MATERIAL PROVIDED:
(* ===== verification/Reachable.v ===== *)
(** * The reachable states: from the empty state, any sequence of ticks and operator
    requests, each with its own configuration, service answers and failures. *)
From S2P Require Import Prelude GoStrings GoTime Model Config Dns Keys Effects Wp Core.
From S2P Require Import Rollover Parent Enroll Reconcile Operator Safety TickSafety Phases Single.
From S2P Require Import Reach.

(** The state of a store that was opened on no file. *)
Definition initial_state : State.t := State.mk 1 time_zero ∅ ∅ ∅.

Lemma initial_lookup k : initial_state.(State.Workflows) !! k = None.
Proof. apply lookup_empty. Qed.

Section Instances.
Context {SV : Services} {RO : RangeOk} {DL : DnsLib} (c : Config.t).

(** A blocked workflow is not advanced. *)
Lemma advance_blocked zone keys w wd :
  w.(Workflow.Phase) = PhaseBlocked -> (advance c zone keys w wd).2.(data) = wd.(data).
Proof.
  intros Hp. change (wp (advance c zone keys w) (fun _ w' => w'.(data) = wd.(data)) wd).
  assert (phase_handler c zone keys w = None) as Hh by (unfold phase_handler; by rewrite Hp).
  unfold advance, not_due. rewrite Hh. by repeat wp_step.
Qed.

Lemma wf_advance zone keys w wd :
  well_formed wd.(data) -> wd.(data).(State.Workflows) !! own_key w = Some w ->
  zone.(Zone.Name) = w.(Workflow.Zone) -> well_formed (advance c zone keys w wd).2.(data).
Proof.
  intros Hs Hw Hz. destruct (Hs _ _ Hw) as (_ & Hn & [Hb|Hp]); [by rewrite advance_blocked|].
  destruct (follows_advance c zone keys w Hz Hp wd) as [F R _ _ _ [P O]].
  set (s := wd.(data)) in *. set (s' := (advance c zone keys w wd).2.(data)) in *.
  assert (Hat : workflow_at s (own_key w) = w) by (unfold workflow_at; by rewrite Hw).
  intros k x Hx. destruct (decide (k = own_key w)) as [->|Hk].
  - assert (Hx' : workflow_at s' (own_key w) = x) by (unfold workflow_at; by rewrite Hx).
    rewrite Hat, Hx' in *. assert (x.(Workflow.Zone) = w.(Workflow.Zone) /\
      x.(Workflow.Kind) = w.(Workflow.Kind)) as [Hxz Hxk] by tauto.
    split_and!; [unfold own_key; congruence|congruence|].
    unfold legal, well_phased in *. rewrite Hxk.
    destruct P as [->|[->|Hstep]]; [by right|by right|]. by apply (well_phased_step _ _ _ Hstep).
  - destruct (decide (k ∈ role_keys w)) as [Hr|Hr]; [|apply Hs; by rewrite <- F].
    destruct (R k Hk Hr) as [E|(y & Hy & Hyk & _ & Hidle & Hyn)]; [apply Hs; by rewrite <- E|].
    rewrite Hx in Hy. simplify_eq. split_and!; [done..|by apply idle_legal].
Qed.

Lemma wf_ensure_idle zone now s kind :
  kind ∈ named_kinds -> well_formed s -> well_formed (ensure_idle zone now s kind).
Proof.
  intros Hk Hs. unfold ensure_idle. destruct (_ !! _); [done|].
  apply well_formed_put; [done|]. split_and!; [done..|by apply idle_legal].
Qed.
Lemma wf_bootstrap_roles zone scheme now s :
  well_formed s -> well_formed (bootstrap_roles zone scheme now s).
Proof.
  intros Hs. unfold bootstrap_roles. cbn [fold_left].
  repeat case_match; repeat apply wf_ensure_idle; try done; unfold named_kinds; set_solver.
Qed.

Lemma enroll_named : KindEnroll ∈ named_kinds.
Proof. unfold named_kinds. set_solver. Qed.
Lemma discovered_legal x :
  x.(Workflow.Phase) = PhaseEnrollDiscovered -> x.(Workflow.Kind) = KindEnroll -> legal x.
Proof.
  intros Hp Hk. right. unfold well_phased. rewrite Hp, Hk. apply (bool_decide_unpack _).
  vm_compute. exact I.
Qed.

Lemma wf_bootstrap zone scheme keys wd :
  well_formed wd.(data) -> well_formed (bootstrap c zone scheme keys wd).2.(data).
Proof.
  intros Hs.
  assert (Hput : forall now x, x.(Workflow.Zone) = zone.(Zone.Name) ->
    x.(Workflow.Kind) = KindEnroll -> legal x ->
    well_formed (put_workflow (WorkflowKey zone.(Zone.Name) KindEnroll) x
                  (bootstrap_roles zone.(Zone.Name) scheme now wd.(data)))).
  { intros now x Hz Hk Hl. apply well_formed_put; [by apply wf_bootstrap_roles|].
    split_and!; [by rewrite Hz, Hk|rewrite Hk; apply enroll_named|done]. }
  change (wp (bootstrap c zone scheme keys) (fun _ w' => well_formed w'.(data)) wd).
  unfold bootstrap. repeat wp_step.
  all: try (split; intros); wp_simpl; try done; try by apply wf_bootstrap_roles.
  all: apply Hput; try done.
  all: try by apply idle_legal; [|apply enroll_named].
  all: try by left.
  all: destruct (validateEnrollmentInventory _ _ _ _ _ _) as [[[? ?] ?]|]; by try apply discovered_legal.
Qed.

#[export] Instance wf_tick : TickInv c well_formed.
Proof.
  split.
  - intros s s' E H k x. rewrite E. apply H.
  - intros s k x Hs Hx. destruct (Hs k x Hx) as (? & ? & _). done.
  - intros. by apply wf_bootstrap.
  - intros zone kind wd Hk Hne Hs. apply wf_start; [|done].
    unfold named_kinds, rotation_kinds in *. set_solver.
  - intros. by apply wf_advance.
  - intros zone kind x s Hs Hk _ Hz Hxk Hp. apply well_formed_put; [done|].
    split_and!; [congruence..|by left].
Qed.

(** ** Second invariant: without automatic enrollment no zone has two active workflows. *)
Definition exclusive (s : State.t) : Prop := consistent s /\ well_formed s.

Lemma consistent_block zone kind x s :
  consistent s -> kind ∈ named_kinds -> awake zone kind s \/ quiet zone s ->
  x.(Workflow.Zone) = zone -> x.(Workflow.Kind) = kind ->
  consistent (put_workflow (WorkflowKey zone kind) x s).
Proof.
  intros Hs Hk Ha Hz Hxk. destruct Ha as [(y & Hy & Hyz & Hyk & Hya)|Hq].
  - eapply consistent_rewrite; [done|exact Hy|done|congruence..].
  - rewrite <- Hz, <- Hxk. apply (quiet_put zone); [done..|congruence].
Qed.

Lemma disabled_bootstrap zone scheme keys wd :
  c.(Config.Enrollment).(Enrollment.Enabled) = false -> consistent wd.(data) ->
  consistent (bootstrap c zone scheme keys wd).2.(data).
Proof.
  intros He Hs. change (wp (bootstrap c zone scheme keys) (fun _ w' => consistent w'.(data)) wd).
  unfold bootstrap. do 3 wp_step. rewrite He. cbn [negb]. rewrite orb_true_r, orb_true_l. wp_step.
  split; intros; cbn [data]; [by apply bootstrap_roles_preserves|done].
Qed.

#[export] Instance exclusive_tick :
  c.(Config.Enrollment).(Enrollment.Enabled) = false -> TickInv c exclusive.
Proof.
  intros He. split.
  - intros s s' E [[H1 H2] H3]. split; [split|]; try (rewrite E; done).
    intros k x. rewrite E. apply H3.
  - intros s k x [_ Hs] Hx. destruct (Hs k x Hx) as (? & ? & _). done.
  - intros zone scheme keys wd [H1 H2]. split; [by apply disabled_bootstrap|by apply wf_bootstrap].
  - intros zone kind wd Hk Hne [H1 H2]. split; [by apply start_preserves|].
    apply wf_start; [|done]. unfold named_kinds, rotation_kinds in *. set_solver.
  - intros zone keys w wd [H1 H2] Hw Ha Hz. split; [|by apply wf_advance].
    destruct (H2 _ _ Hw) as (_ & _ & [Hb|Hp]); [by rewrite advance_blocked|].
    by apply advance_preserves.
  - intros zone kind x s [H1 H2] Hk Ha Hz Hxk Hp. split; [by apply consistent_block|].
    apply well_formed_put; [done|]. split_and!; [congruence..|by left].
Qed.
End Instances.

(** ** Reachability *)
Section Reachability.
Context {SV : Services} {RO : RangeOk} {DL : DnsLib}.

(** The state after running [m] from state [s] in an environment [e]. *)
Definition after {A} (m : M A) (e : Env) (s : State.t) : State.t := (m (mkWorld e s [])).2.(data).

(** Every configuration the controller ran with satisfies [ok]; the control socket accepts
    only rotation kinds for Trigger (internal/control/server.go). *)
Inductive reachable (ok : Config.t -> Prop) : State.t -> Prop :=
| reachable_initial : reachable ok initial_state
| reachable_tick c e s : ok c -> reachable ok s -> reachable ok (after (Tick c) e s)
| reachable_trigger c e s kind zones idem : ok c -> kind ∈ rotation_kinds -> reachable ok s ->
    reachable ok (after (Trigger c kind zones idem) e s)
| reachable_resume c e s kind zones phase idem : ok c -> reachable ok s ->
    reachable ok (after (Resume c kind zones phase idem) e s)
| reachable_reconcile c e s zone idem : ok c -> reachable ok s ->
    reachable ok (after (ReconcileSplitSignerTransition c zone idem) e s)
| reachable_arm c e s idem : ok c -> reachable ok s ->
    reachable ok (after (ArmEnrollment c idem) e s).

Lemma reachable_wf ok s : reachable ok s -> well_formed s.
Proof.
  induction 1; unfold after.
  - intros k x Hx. by rewrite initial_lookup in Hx.
  - by apply (inv_Tick c well_formed).
  - by apply wf_Trigger.
  - by apply wf_Resume.
  - by apply wf_Reconcile.
  - by apply wf_ArmEnrollment.
Qed.

(** In every reachable state each workflow is stored under
    the key of its own zone and kind, its kind is one the program knows, and its phase is
    [blocked] or a phase of its kind's chain: no sequence of ticks and requests, with any
    configurations, service answers, lost calls and failed writes, leads to a workflow the
    controller cannot dispatch. *)
Lemma reachable_states_well_formed ok s k x :
  reachable ok s -> s.(State.Workflows) !! k = Some x ->
  k = WorkflowKey x.(Workflow.Zone) x.(Workflow.Kind) /\ x.(Workflow.Kind) ∈ named_kinds /\
  (x.(Workflow.Phase) = PhaseBlocked \/ x.(Workflow.Phase) ∈ chain x.(Workflow.Kind)).
Proof. intros Hs. exact (reachable_wf ok s Hs k x). Qed.

(** As long as automatic enrollment was never enabled, no reachable
    state has two active workflows for one zone. *)
Lemma reachable_single_active s k1 k2 x1 x2 :
  reachable (fun c => c.(Config.Enrollment).(Enrollment.Enabled) = false) s ->
  s.(State.Workflows) !! k1 = Some x1 -> s.(State.Workflows) !! k2 = Some x2 ->
  x1.(Workflow.Zone) = x2.(Workflow.Zone) -> Active x1 = true -> Active x2 = true -> k1 = k2.
Proof.
  intros Hs. assert (He : exclusive s); [|by apply consistent_single, He].
  induction Hs as [|c e s Hc Hs IH|c e s kind zones idem Hc Hk Hs IH|c e s kind zones phase idem Hc Hs IH
                  |c e s zone idem Hc Hs IH|c e s idem Hc Hs IH]; unfold after.
  - split; [split; intros *; by rewrite initial_lookup|].
    intros k x Hx. by rewrite initial_lookup in Hx.
  - pose proof (exclusive_tick c Hc). by apply (inv_Tick c exclusive).
  - destruct IH. split; [by apply Trigger_preserves; [apply rotation_named|]|by apply wf_Trigger].
  - destruct IH. split; [by apply Resume_preserves|by apply wf_Resume].
  - destruct IH. split; [by apply ReconcileSplitSignerTransition_preserves|by apply wf_Reconcile].
  - destruct IH. split; [by apply ArmEnrollment_preserves|by apply wf_ArmEnrollment].
Qed.
End Reachability.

AIM OF THE TASK: Both end lines included, restate word for word the lines above from the line with "all: try (split;" to the line with "(** ** Second", and nothing else.

FINAL ANSWER:
  all: try (split; intros); wp_simpl; try done; try by apply wf_bootstrap_roles.
  all: apply Hput; try done.
  all: try by apply idle_legal; [|apply enroll_named].
  all: try by left.
  all: destruct (validateEnrollmentInventory _ _ _ _ _ _) as [[[? ?] ?]|]; by try apply discovered_legal.
Qed.

#[export] Instance wf_tick : TickInv c well_formed.
Proof.
  split.
  - intros s s' E H k x. rewrite E. apply H.
  - intros s k x Hs Hx. destruct (Hs k x Hx) as (? & ? & _). done.
  - intros. by apply wf_bootstrap.
  - intros zone kind wd Hk Hne Hs. apply wf_start; [|done].
    unfold named_kinds, rotation_kinds in *. set_solver.
  - intros. by apply wf_advance.
  - intros zone kind x s Hs Hk _ Hz Hxk Hp. apply well_formed_put; [done|].
    split_and!; [congruence..|by left].
Qed.

(** ** Second invariant: without automatic enrollment no zone has two active workflows. *)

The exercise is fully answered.